Je me suis d'abord orientée vers la philosophie et le droit, puis vers des études de gemmologie : les matériaux précieux m'ont toujours fascinée. Lorsque j'ai dû travailler, j' ai été embauchée aux Puces par un marchand de meubles et de tableaux anciens. C'est ainsi que j'ai commencé à chiner et à revendre des bijoux... Je découvrais de véritables trésors : de l'or fin, des camées, des cabochons, mais les objets étaient parfois trop abîmés pour être revendus tels quels. C'est avec l'aide d'un ami italien que j'ai commencé à réutiliser ces supports précieux : je dessinais les modèles, il les montait. La marque qui porte mon nom a vu le jour en 2004.

D'où vous vient cette passion pour le bijou ?

 
Broche "Grenouille" en or pavée de diamants, rubis et émeraudes / voir les créations
 

C'est une fascination qui remonte à l'enfance. J'ai toujours aimé les matérieux précieux, leur couleur, leur nom. "Topaze", "rubis" sont des mots qui m'ont bercée lorsque j'étais petite fille. Je dévorais les histoires d'aventuriers et de trésors, comme "La vallée des rubis" de Joseph Kessel. D'ailleurs, ce sont uniquement les bijoux anciens qui m'intéressent : j'aime les objets qui ont une signification, les bijoux mystérieux dont il faut percer le sens. Je n'ai jamais été attirée par le clinquant moderne !

Comment choisissez-vous les pièces à partir desquelles vous travaillez ?

Je les chine un peu partout : en voyage, aux puces... Ce sont en général des bijoux anciens qui ont appartenu à d'autres personnes ou des créations plus récentes, comme les pièces de Jean Vendôme. Je n'ai pas souvent une idée précise de ce que je recherche, j'essaie plutôt de me laisser surprendre par les objets que je rencontre. Aujourd'hui par exemple, je suis tombée par hasard sur une magnifique rose de diamant ! C'est la même démarche lorsque je crée mes bijoux : je ne sais pas exactement ce que je vais faire avec tel ou tel matériau lorsque je me le procure. Il y a toujours un temps de gestation, de latence, au cours duquel je laisse la matière m'inspirer. Vous savez, la création est avant tout une affaire de mariage : on marie les matières avec les idées et les matières entre elles. Comme un chef cuisinier, je pars de mes ingrédients fétiches (l'or fin, les camées, la perle...) et je rajoute des épices (les diamants, les émeraudes...etc.) !

Quelles sont les époques qui vous inspirent le plus ?

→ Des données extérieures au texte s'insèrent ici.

(** The type is lowered as Python lowers it: the capital E with acute
    accent, U+00C9, becomes U+00E9. *)
Example property_type_latin_letters :
  property_type_from_url
    ("https://www.huizemark.com/results/residential/for-sale/a/b/"
     +:+ String "201" "Z" +:+ "/12345/")
  = Some (String "233" "z").
Proof. vm_compute. reflexivity. Qed.

(** X7.  An area read from a URL by [parse_location_from_url] is never the
    empty text, so that the validator's test [not area] fails only on
    [None]; it holds no hyphen; and [area_from_url] of [fetch_stock1.py]
    gives the same area for that URL. *)
Theorem area_never_empty (url : string) (a : ustring) :
  parse_location_from_url url = Some a ->
  Ustr.truthy a = true /\ no_hyphen a = true /\
  FetchStock1.area_from_url url = Some a.
Proof.
  intros H. split_and!.
  - by eapply parse_location_truthy.
  - by eapply parse_location_no_hyphen.
  - by apply area_agrees.
Qed.

Lemma area_never_empty_witness :
  Ustr.truthy (Ustr.of_string "Sandton Central") = true /\
  no_hyphen (Ustr.of_string "Sandton Central") = true /\
  FetchStock1.area_from_url house_url = Some (Ustr.of_string "Sandton Central").
Proof.
  apply (area_never_empty house_url (Ustr.of_string "Sandton Central")).
  vm_compute. reflexivity.
Defined.

(** ** Numbers *)

(** X3.  [to_int_money] reads the digits of the text and nothing else: it
    gives nothing when the text has no digit, it raises [ValueError] when
    the text has more than 4300 digits, and otherwise it gives the number
    written by the digits in their order, which is not negative.
    [to_number] of [fetch_stock1.py] is the same function. *)
Theorem to_int_money_reads_digits (t : string) :
  let digits := Str.filter Chr.is_digit t in
  to_int_money (Some t)
  = (if negb (Str.existsb Chr.is_digit t) then Ok None
     else if (Str.MAX_STR_DIGITS <? String.length digits)%nat
          then Exc "ValueError"
          else Ok (Some (Str.int_acc 0 digits))) /\
  FetchStock1.to_number (Some t) = to_int_money (Some t) /\
  0 <= Str.int_acc 0 digits.
Proof.
  cbv zeta. split_and!; [|reflexivity|].
  - rewrite to_int_money_digits, <- filter_truthy.
    destruct (Str.truthy (Str.filter Chr.is_digit t)) eqn:Ht; [|done].
    cbn [negb]. unfold Str.int. rewrite Ht. cbn [negb orb].
    by destruct (_ <? _)%nat.
  - apply int_acc_nonneg; [done | apply filter_forallb].
Qed.
(** [template.format(a1, ..., an)] for templates whose replacement fields are
    all the automatic [{}]: each field takes the next argument as it is
    (the arguments are [str] already), [{{] and [}}] are the escaped
    braces, surplus arguments are ignored. *)
Fixpoint format (template : string) (args : list string) : res string :=
  match template with
  | EmptyString => Ok EmptyString
  | String "{" (String "}" rest) =>
      match args with
      | a :: args' => res_map (append a) (format rest args')
      | [] => Raise (Exn IndexError
                "Replacement index out of range for positional args tuple")
      end
  | String "{" (String "{" rest) => res_map (String "{") (format rest args)
  | String "}" (String "}" rest) => res_map (String "}") (format rest args)
  | String "{" _ => Raise (Exn ValueError "unsupported replacement field")
  | String "}" _ =>
      Raise (Exn ValueError "Single '}' encountered in format string")
  | String c rest => res_map (String c) (format rest args)
  end.

(** [sep.join(xs)]. *)
Fixpoint join (sep : string) (xs : list string) : string :=
  match xs with
  | [] => EmptyString
  | [x] => x
  | x :: xs' => x ++ sep ++ join sep xs'
  end.

(** [x in xs] for a collection of strings. *)
Definition mem (x : string) (xs : list string) : bool :=
  existsb (String.eqb x) xs.

(** ** The external API *)

(** The [Role] structure of the IAM responses.  [RoleName] and [Arn] are
    required members of it, so as a Python dict it is never empty and
    [not role] is false for every role the API returns. *)
Record Role : Type := mkRole { RoleName : string; Arn : string }.

Record GetRoleResponse : Type := { get_Role : Role }.
Record CreateRoleResponse : Type := { create_Role : Role }.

J'aime beaucoup l'Antiquité : malheureusement, il est impossible de réutiliser les matériaux de cette période, ils sont beaucoup trop fragiles. Sinon, je suis émerveillée par l'époque médiévale. En ce temps-là, les bijoux ne se réduisaient pas à l'ornement, ils avaient une véritable signification : on portait des bagues de voeux, des bagues d'engagement... Dans la même logique, je suis très inspirée par la Renaissance et toute la philosophie baroque : il faut partir des défauts de la matière, du mystère de la nature pour créer un objet unique. Enfin, j'aime les bijoux figuratifs de la fin de XIXème siècle, au tournant entre le naturalisme et l'Art Nouveau.

Considérez-vous votre travail comme de la création ou de la restauration ?

 
Pendentif "vinaigrette" en or, rubis et griffe de tigre / voir les créations
 

A partir du moment où on donne vie à quelque chose, on est dans le domaine de la création. Je suis donc une créatrice : je ne rénove pas les bijoux anciens, je leur redonne une nouvelle existence ! Mais ma démarche n'est pas toujours évidente : j'ai dû m'affranchir d'un certain nombre de tabous pour m'autoriser à réutiliser des bijoux anciens. Pour éviter toute confusion, je suis ce principe : je ne transforme un bijou que s'il est inutilisable. Lorsque je le récupère en bon état, je n'y touche pas.

Quelle est selon vous la fonction de vos créations ?

Ce sont à la fois des ornements et, je l'espère, des oeuvres d'art ! La nature des bijoux est double : ils sont faits pour être regardés ET pour être portés. Ils transmettent aussi un sens : dans chaque bijou que je crée, je mets une partie de moi, une de mes émotions. C'est d'ailleurs ce que recherchent les gens qui les achètent : une signification unique, qui fait écho à leur propre sensibilité.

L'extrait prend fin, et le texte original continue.